Lo importante es pensar ¿qué haré flotar en el cielo de mi corazón en este instante?
Si uno mira desde arriba, desde donde están las nubes
¿Cómo se ve la tierra del Paraguay?
Las cataratas del Yguazú, la más grande del mundo…
La Represa de Itaipú, la más grande del mundo.
Los ancianos disfrutan el mate en la calles.
Los muchachos y las señoritas románticamente tocan el arpa.
En una superficie más grande que Japón, viven 5 millones de habitantes.
No tienen montañas, sino cerros.
En el centro del país cruza el Río Paraguay de norte a sur.

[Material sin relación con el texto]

(* ===== verification/CLib.v ===== *)
(** What the user-space programs take from the C language and its library:
    [int] arithmetic, [memmove], [memcpy] and [strlen] on arrays of bytes, and
    an allocator that may refuse any request and hands out memory with
    arbitrary contents. *)
From stdpp Require Import base list.
From S2P Require Import Prelude.
From S2P Require Import KString.
Import KString.

(** * [int]: a result outside of the type is undefined *)
Definition int (x : Z) : outcome Z :=
  if decide (-2147483648 ≤ x < 2147483648) then Ok x else Undef.

Lemma int_ok x : -2147483648 ≤ x < 2147483648 → int x = Ok x.
Proof. intros. unfold int. by rewrite decide_True. Qed.

Lemma wp_int x (Q : Z → Prop) : -2147483648 ≤ x < 2147483648 → Q x → int x ⇓ Q.
Proof. intros. exists x. by rewrite int_ok. Qed.

(** * Bytes *)

(** [memmove(mem + dst, mem + src, n)]: both ranges lie in the object [mem]. *)
Definition c_memmove (mem : list Z) (dst src n : Z) : outcome (list Z) :=
  if decide (0 ≤ n ∧ 0 ≤ dst ∧ 0 ≤ src ∧ dst + n ≤ zlen mem ∧ src + n ≤ zlen mem)
  then Ok (splice mem dst (slice mem src n)) else Undef.

(** [memcpy(mem + dst, from, n)] between two objects. *)
Definition c_memcpy (mem : list Z) (dst : Z) (from : list Z) (n : Z) : outcome (list Z) :=
  if decide (0 ≤ n ∧ 0 ≤ dst ∧ dst + n ≤ zlen mem ∧ n ≤ zlen from)
  then Ok (splice mem dst (take (Z.to_nat n) from)) else Undef.

(** [strlen]: the index of the first zero byte of the object. *)
Fixpoint c_strlen (s : list Z) : outcome Z :=
  match s with
  | [] => Undef
  | c :: s' => if c =? 0 then Ok 0 else n ← c_strlen s'; Ok (n + 1)
  end.

Lemma c_memmove_ok mem dst src n :
  0 ≤ n → 0 ≤ dst → 0 ≤ src → dst + n ≤ zlen mem → src + n ≤ zlen mem →
  c_memmove mem dst src n = Ok (splice mem dst (slice mem src n)).
Proof. intros. unfold c_memmove. by rewrite decide_True. Qed.

Lemma c_memcpy_ok mem dst from n :
  0 ≤ n → 0 ≤ dst → dst + n ≤ zlen mem → n ≤ zlen from →
  c_memcpy mem dst from n = Ok (splice mem dst (take (Z.to_nat n) from)).
Proof. intros. unfold c_memcpy. by rewrite decide_True. Qed.

Lemma zlen_take {A} (l : list A) n : 0 ≤ n → zlen (take (Z.to_nat n) l) = Z.min n (zlen l).
Proof. intros. unfold zlen. rewrite length_take. lia. Qed.
Lemma zlen_drop {A} (l : list A) n : 0 ≤ n → zlen (drop (Z.to_nat n) l) = Z.max 0 (zlen l - n).
Proof. intros. unfold zlen. rewrite length_drop. lia. Qed.
Lemma zlen_nonneg {A} (l : list A) : 0 ≤ zlen l.
Proof. unfold zlen. lia. Qed.
Lemma zlen_slice l off n : 0 ≤ off → 0 ≤ n → off + n ≤ zlen l → zlen (slice l off n) = n.
Proof. intros. unfold slice. rewrite zlen_take, zlen_drop by lia. lia. Qed.
Lemma zlen_splice l off bs : 0 ≤ off → off + zlen bs ≤ zlen l → zlen (splice l off bs) = zlen l.
Proof. intros. unfold zlen at 1. by rewrite length_splice by done. Qed.

Lemma c_strlen_app a b : Forall (λ c, c ≠ 0) a → c_strlen (a ++ 0 :: b) = Ok (zlen a).
Proof.
  induction 1 as [|c a Hc _ IH]; [done|]. simpl.
  rewrite (proj2 (Z.eqb_neq c 0)) by done. rewrite IH. simpl. f_equal. rewrite zlen_cons. lia.
Qed.

(** * The allocator

    The [k]-th request of a program, for [n] bytes, is granted when
    [avail k n]; the memory it returns holds [junk k] where the call does not
    say otherwise. *)
Record allocator := { avail : nat → Z → bool; junk : nat → nat → Z }.

(** [malloc]: [n] elements of unspecified value. *)
Definition fresh (A : allocator) (k : nat) (n : Z) : list Z :=
  map (junk A k) (seq 0 (Z.to_nat n)).

(** [realloc]: the old elements that fit, then unspecified ones. *)
Definition resized (A : allocator) (k : nat) (l : list Z) (n : Z) : list Z :=
  take (Z.to_nat n) l ++ fresh A k (n - zlen l).

Lemma zlen_fresh A k n : zlen (fresh A k n) = Z.max 0 n.
Proof. unfold fresh, zlen. rewrite length_map, length_seq. lia. Qed.

Lemma zlen_resized A k l n : 0 ≤ n → zlen (resized A k l n) = n.
Proof. intros. unfold resized. rewrite zlen_app, zlen_fresh, zlen_take by done. lia. Qed.

Lemma resized_grow A k l n : zlen l ≤ n → resized A k l n = l ++ fresh A k (n - zlen l).
Proof. intros. unfold resized. rewrite take_ge; [done|unfold zlen in *; lia]. Qed.
(* ===== verification/TextBuffer.v ===== *)
(** The text buffer of the editor (apps/text_editor/buffer.c): the gap buffer
    that holds the text, the stack of undo records, the cache of line starts,
    and the public operations on them.  The first part translates the C; the
    theorems relate it to a text with a history, to the lines of that text and
    to occurrences in it.  The buffer pointer is not NULL throughout. *)
From stdpp Require Import base list.
From S2P Require Import Prelude.
From S2P Require Import KString.
Import KString.
From S2P Require Import CLib.

Module TextBuffer.

Definition GAP_INITIAL : Z := 4096.
Definition GAP_GROW : Z := 4096.
Definition UNDO_CAP : Z := 256.
Definition LINE_CACHE_CAP : Z := 8192.
Definition BUFFER_NPOS : Z := 2 ^ 64 - 1.
Definition NL : Z := 10.

(** * Data

    The fields of [struct Buffer], grouped by the part of the file that works
    on them.  [reqs] counts the requests made to the allocator. *)
Inductive UndoType := UNDO_INSERT | UNDO_DELETE.

Record UndoRecord := mkRec { type : UndoType; rpos : Z; text : option (list Z); rlen : Z }.

(** An element of [undo_stack] is [None] while its memory was never written. *)
Record Undo := mkUndo {
  undo_stack : option (list (option UndoRecord)); undo_top : Z; undo_cap : Z; in_undo : bool }.

Record Gap := mkGap { data : list Z; gap_start : Z; gap_end : Z; alloc : Z }.

Record Lines := mkLines {
  line_offsets : option (list Z); line_count : Z; line_cap : Z; lines_dirty : bool }.

Record Buffer := mkBuffer {
  gap : Gap; cursor : Z; mark : Z; mark_active : bool; modified : bool;
  filename : option (list Z); undo : Undo; lines : Lines; reqs : nat }.

Definition set_gap (g : Gap) (b : Buffer) : Buffer :=
  mkBuffer g (cursor b) (mark b) (mark_active b) (modified b) (filename b) (undo b) (lines b) (reqs b).
Definition set_cursor (x : Z) (b : Buffer) : Buffer :=
  mkBuffer (gap b) x (mark b) (mark_active b) (modified b) (filename b) (undo b) (lines b) (reqs b).
Definition set_mark (x : Z) (a : bool) (b : Buffer) : Buffer :=
  mkBuffer (gap b) (cursor b) x a (modified b) (filename b) (undo b) (lines b) (reqs b).
Definition set_modified (x : bool) (b : Buffer) : Buffer :=
  mkBuffer (gap b) (cursor b) (mark b) (mark_active b) x (filename b) (undo b) (lines b) (reqs b).
Definition set_filename (x : option (list Z)) (b : Buffer) : Buffer :=
  mkBuffer (gap b) (cursor b) (mark b) (mark_active b) (modified b) x (undo b) (lines b) (reqs b).
Definition set_undo (u : Undo) (b : Buffer) : Buffer :=
  mkBuffer (gap b) (cursor b) (mark b) (mark_active b) (modified b) (filename b) u (lines b) (reqs b).
Definition set_lines (l : Lines) (b : Buffer) : Buffer :=
  mkBuffer (gap b) (cursor b) (mark b) (mark_active b) (modified b) (filename b) (undo b) l (reqs b).
Definition set_reqs (k : nat) (b : Buffer) : Buffer :=
  mkBuffer (gap b) (cursor b) (mark b) (mark_active b) (modified b) (filename b) (undo b) (lines b) k.

Section buffer.
Context (A : allocator).

(** One request: whether it is granted, and the buffer that counted it. *)
Definition request (n : Z) (b : Buffer) : bool * Buffer :=
  (avail A (reqs b) n, set_reqs (S (reqs b)) b).

(** * The gap buffer *)
Definition buf_length (g : Gap) : Z := u64 (alloc g - u64 (gap_end g - gap_start g)).

Definition gap_move (g : Gap) (pos : Z) : outcome Gap :=
  if pos =? gap_start g then Ok g
  else if pos <? gap_start g then
    let move := gap_start g - pos in
    d ← c_memmove (data g) (gap_end g - move) pos move;
    Ok (mkGap d (gap_start g - move) (u64 (gap_end g - move)) (alloc g))
  else
    let move := pos - gap_start g in
    d ← c_memmove (data g) (gap_start g) (gap_end g) move;
    Ok (mkGap d (u64 (gap_start g + move)) (u64 (gap_end g + move)) (alloc g)).

Definition gap_ensure (b : Buffer) (needed : Z) : outcome (Z * Buffer) :=
  let g := gap b in
  let gap_size := u64 (gap_end g - gap_start g) in
  if needed <=? gap_size then Ok (0, b)
  else
    let grow := u64 (needed - gap_size + GAP_GROW) in
    let new_alloc := u64 (alloc g + grow) in
    let '(got, b) := request new_alloc b in
    if got then
      let new_data := resized A (Nat.pred (reqs b)) (data g) new_alloc in
      d ← c_memmove new_data (gap_end g + grow) (gap_end g) (u64 (alloc g - gap_end g));
      Ok (0, set_gap (mkGap d (gap_start g) (u64 (gap_end g + grow)) new_alloc) b)
    else Ok (-1, b).

Definition phys (g : Gap) (pos : Z) : Z :=
  if pos <? gap_start g then pos else u64 (pos + u64 (gap_end g - gap_start g)).

(** * The line cache *)
Definition add_line (x : Z) (b : Buffer) : outcome Buffer :=
  let l := lines b in
  match line_offsets l with
  | None => Undef
  | Some offs =>
      offs ← zset offs (line_count l) x;
      n ← int (line_count l + 1);
      Ok (set_lines (mkLines (Some offs) n (line_cap l) (lines_dirty l)) b)
  end.

(** [realloc] of [line_offsets] to [cap] elements of eight bytes. *)
Definition grow_lines (cap : Z) (b : Buffer) : bool * Buffer :=
  let l := lines b in
  let '(got, b) := request (8 * cap) b in
  if got
  then (true, set_lines (mkLines
          (Some (resized A (Nat.pred (reqs b)) (default [] (line_offsets l)) cap))
          (line_count l) cap (lines_dirty l)) b)
  else (false, b).

Definition lines_rebuild (b : Buffer) : outcome Buffer :=
  let len := buf_length (gap b) in
  let '(ok, b) := if line_cap (lines b) <? LINE_CACHE_CAP then grow_lines LINE_CACHE_CAP b
                  else (true, b) in
  if negb ok then Ok b
  else
    let l := lines b in
    b ← add_line 0 (set_lines (mkLines (line_offsets l) 0 (line_cap l) (lines_dirty l)) b);
    r ← for_loop 0 len (λ i b,
          c ← zget (data (gap b)) (phys (gap b) i);
          if c =? NL then
            if line_cap (lines b) <=? line_count (lines b) then
              new_cap ← int (line_cap (lines b) * 2);
              let '(got, b) := grow_lines new_cap b in
              if got then b ← add_line (i + 1) b; Ok (inl b) else Ok (inr b)
            else b ← add_line (i + 1) b; Ok (inl b)
          else Ok (inl b)) b;
    let b := match r with inl b => b | inr b => b end in
    let l := lines b in
    Ok (set_lines (mkLines (line_offsets l) (line_count l) (line_cap l) false) b).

Por ser un país sin costas sobre el mar,
el río es una gran arteria para la vida y la industria.
Su capital, Asunción, nació a orillas del río y se desarrolló con él.
El Palacio de Gobierno, ubicado también sobre la costa del río.
Cuando lo visité, en su hermoso jardín se apreciaba
un reloj de flores, que estaban justo en su máximo esplendor.
El Paraguay, es conocido por no tener impuesto personal.
A su gente le gusta la fiesta, el fútbol y el dulce.
Sentía que, en la hermosa naturaleza, el tiempo pasaba lento
Y la gente vivía tranquila.
El siglo 21 será la época en que la gente se cuestione
“cuál es la felicidad verdadera para la humanidad”.
Aunque algunos con soberbia piensen: “somos un país desarrollado”
esa cualidad no tiene en realidad nada que ver con la felicidad.
Aunque estén llenos de altos edificios, estos serán como gigantescos
cementerios, si la mente de la gente que los habita es vacía.
¡De qué servirá vivir en un palacio si se tiene la mente oscura!
Si estando en el campo, una persona pudiera recrear en su mente
la magnificencia del océano del cielo, ¡que más podría necesitar!
Las nubes son libros que tienen alas.
Cualquier tipo de cuento yace en ellos.
Hay nubes que son como grandes campeones.
Hay nubes como caballeros.
Melena de un león. La fortaleza que se yergue.
El Arco del Triunfo.
Hay nubes como princesas inocentes.
Nubes como madres, nubes como hijos. Las familias de nubes se arriman
unas con otras para no perderse en el cielo infinito.
¡Oh, nubes que actúan un drama eterno!
Por eso, cuando uno siente que su corazón se marchita,
Sólo puede clamar a las nubes mirando al cielo,
porque ellas abren la ventana del corazón.
Si tiene la ventana cerrada, el interior del corazón será frío y oscuro
Como una celda, a pesar de la abundante luminosidad del sol en el exterior.
Por eso, ¡Vamos a abrir nuestras ventanas!
¡Abordando a las nubes que nuestros corazones vuelen libremente!
En la otra costa de este río se encuentra la Argentina.
En el Paraguay, que es un país tan tranquilo, ocurrió una guerra en el pasado.
Es la guerra contra la triple Alianza, ciento treinta años atrás.
Contra Brasil, Uruguay y Argentina, el Paraguay luchó durante cinco años,
y el resultado fue la pérdida de más de la mitad de los habitantes,
Siendo la mayoría hombres adultos.
Luego del fallecimiento del entonces presidente,
Finalmente se dio por terminada la guerra. Quedaron sólo mujeres, niños y ancianos.
Perdió más de la mitad de su territorio. A raíz de la derrota, una vez finalizada la guerra,la otra costa pertenece a la Argentina. Su pérdida fue muy grande!
Antes de la guerra, el Paraguay era el país más grande y potente en América del Sur.
Pero el potencial del país quedó acabado,
y la vida del pueblo y su cultura, declinó. La proporción entre hombres y mujeres,
Como también el número de habitantes, no se recuperó durante más de medio siglo.
¡Que tragedia!
Por eso el pueblo paraguayo ama la paz.
Las nubes son los viajeros del cielo.
Viajan, regalando lluvia a las flores secas;
Jugando con la luna y poniendo llamas de arrebol en su espalda.
Con la sonrisa como estruendo, viajan.
Envían silenciosamente la sombra tierna al jardín donde juegan los niños.
El viaje de las nubes no tiene fronteras.
El mundo del corazón tampoco tiene fronteras.
Por eso deseo conectar a las personas en el mundo del gran corazón como el cielo.
Desearía extender la frota blanca de la paz hasta el fin del cielo azul de este planeta tierra. Para eso recorro el mundo y he llegado hasta aquí.
Y sigo recorriendo.
¡A dondequiera!
¡Para siempre!
Uniéndose mi limitada vida, a la vida ilimitada del cielo.